The Enid News and Eagle, Enid, OK

November 19, 2009

Marriage is not a noun, it’s a verb

By Jeff Mullin, Commentary

Marriage is doomed.

That, at least, is the opinion of the Institute for American Values, creator of the U.S. Marriage Index.

The index, created by David Blankenhorn, president of the institute, measures the health of the institution of marriage, just like financial indicators take the pulse of the economy.

The marriage index findings are not encouraging. Marriage, at least in this country, has steadily declined in strength over the past 40 years.

A set of five different statistics make up the index — the percentage of adults between 20 and 54 who are married; the percentage of adults who reported being “very happy” with their marriages; the percentage of first marriages still intact; the percentage of births to married parents; and the percentage of children living with their own married parents.

Put them all together and you get the index’s composite score — which was 60.3 in 2008, way down from 76.2 in 1970.

Some 78.6 percent of adults between 20 and 54 were married in 1970, while that figure was 57.2 percent in 2008. In 1970 almost 90 percent of children were born to married parents, that number dropped to 57.2 percent in 2008. First marriages remaining intact slipped from 77.4 percent in 1970 to 61.2 percent in 2008.

Those who said they were very happy with their marriages slid from 67 percent in 1970 to 62 percent in 2008.

It’s a good bet a couple in a Detroit suburb would not be among those in that number. The husband returned home from work recently to find his wife sleeping, with a bottle of vodka nearby. He threw away the bottle.

When she awoke she grabbed a knife from the kitchen and told her husband to give her back her vodka, give her the car keys so she could go buy some more, or else. He held her off with a chair while he called 911. When police arrived they found her blood-alcohol level was 0.23 percent.

Unlike these folks, I would put myself in the “very happy” category.
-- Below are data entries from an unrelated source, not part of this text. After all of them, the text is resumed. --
Lemma quic_receive_books packet now : maintains books (quic_receive packet now).
Proof.
  intros s Hs. apply wp_bind. eapply wp_mono; [by apply check_time_books| |done]. clear Hs s.
  intros _ s [Hs Hf]. unfold books in Hs. rewrite Hf in Hs. unfold wp.
  pose proof (serve_lawful (fun b => ok b 0) _ _ false s handle_ledger Hs (read_pkt_law packet now (q_conn s))) as Hv.
  destruct (serve _ s) as [rv s'] eqn:Esv. destruct Hv as (b' & s1 & t & Hj & -> & Ht & Hb).
  assert (ok b' 0 (set_conn t s1)) as Hj' by (by apply ledger_quiet).
  destruct (rv =? NGTCP2_ERR_DRAINING) eqn:Ed; bool_facts.
  { assert (b' = false) as -> by (destruct b'; [by destruct (Hb eq_refl)|done]).
    unfold books. eapply (ledger_weaken false); [|done].
    eapply ledger_same; [exact Hj'|done|]. by apply inv_ended, (l_budgets _ _ _ _ _ Hj'). }
  destruct (rv =? 0) eqn:Ez; simpl; bool_facts; [|by eapply books_failed].
  assert (b' = false) as -> by (destruct b'; [by destruct (Hb eq_refl)|done]).
  by eapply (ledger_weaken false).
Qed.

Lemma quic_handle_expiry_books now : maintains books (quic_handle_expiry now).
Proof.
  intros s Hs. apply wp_bind. eapply wp_mono; [by apply check_time_books| |done]. clear Hs s.
  intros _ s [Hs Hf]. unfold books in Hs. rewrite Hf in Hs. unfold wp.
  pose proof (serve_lawful (fun b => ok b 0) _ _ false s handle_ledger Hs (expiry_law now (q_conn s))) as Hv.
  destruct (serve _ s) as [rv s'] eqn:Esv. destruct Hv as (b' & s1 & t & Hj & -> & Ht & Hb).
  assert (ok b' 0 (set_conn t s1)) as Hj' by (by apply ledger_quiet).
  destruct (rv =? 0) eqn:Ez; simpl; bool_facts; [|by eapply books_failed].
  assert (b' = false) as -> by (destruct b'; [by destruct (Hb eq_refl)|done]).
  by eapply (ledger_weaken false).
Qed.

Lemma quic_open_stream_books uni : maintains books (quic_open_stream uni).
Proof.
  intros s Hs. pose proof (quic_open_stream_inv false uni s (l_budgets _ _ _ _ _ Hs)) as Hi.
  unfold wp, quic_open_stream in *. destruct (_ || _ || _); [done|]. destruct (negb _); [done|].
  pose proof (open_law uni (q_conn s)) as Hl. destruct (tcp_open_stream uni (q_conn s)) as [[rv id] t].
  destruct Hl as [Ht Hg]. pose proof (books_conn s t Hs Ht) as Hs'.
  destruct (rv =? 0) eqn:E; simpl in *; [|done]. bool_facts. specialize (Hg E).
  destruct (q_streams s !! id) as [st|] eqn:Hid; [done|].
  assert (vw (set_conn t s) = vw s) as Hv by done.
  eapply (ledger_put (q_failed s) 0 0 id new_qstream (set_conn t s) (q_received s) (q_buffered s) Hs' Hi);
    simpl; rewrite ?Hv; try done.
  - by right.
  - intros _. by eapply stream_ok_new.
  - by apply (l_none _ _ _ _ _ Hs).
Qed.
We have been married 34 years, and, while there certainly have been ups and downs, matrimony has, overall, been a joy.

Our great-niece is getting married this weekend. She hasn’t asked and probably won’t ask, for any pearls of wisdom about marriage, but if she did I’d say ...

• Talk everything over, make decisions together. Think of yourself no longer as an individual, but as part of the corporate “we.” I’m not talking about decisions like what color socks to wear (unless, of course, you are fashion-challenged), but don’t make any big decisions alone.

• Don’t expect every day to be as happy as your wedding day. Life is one long endurance contest, so expect bad days. Work through those days together, taking comfort in the fact you are not slogging through life’s difficult patches alone.

• You’ve heard the saying “never go to bed angry?” It’s wrong. Sometimes you are just too tired to solve your disagreements late at night. Instead, never wake up angry. It’s a new day. Turn the page. Roll over, kiss your spouse and say you’re sorry, then move on. Besides, by the next morning you might have forgotten what you were mad about in the first place.

• Don’t point fingers, unless you’re asking her to pass the peas. Don’t place blame, take it. Don’t accuse, don’t belittle, don’t condescend, don’t ever think you are somehow superior to your spouse (a better golfer, maybe, or better at Scrabble, but never a better person).

• Laugh, a lot. You can find the humor in everything short of chronic diarrhea, so do so. Sometimes laughter is the only thing that keeps you from crying.

• Love, respect, share, don’t hog the covers, think before you speak, put the toilet seat down, pick up your socks, touch each other often (whether it’s a pat, a squeeze or something more serious).

• Think of your spouse first, yourself second.

And always consider your marriage a work in progress.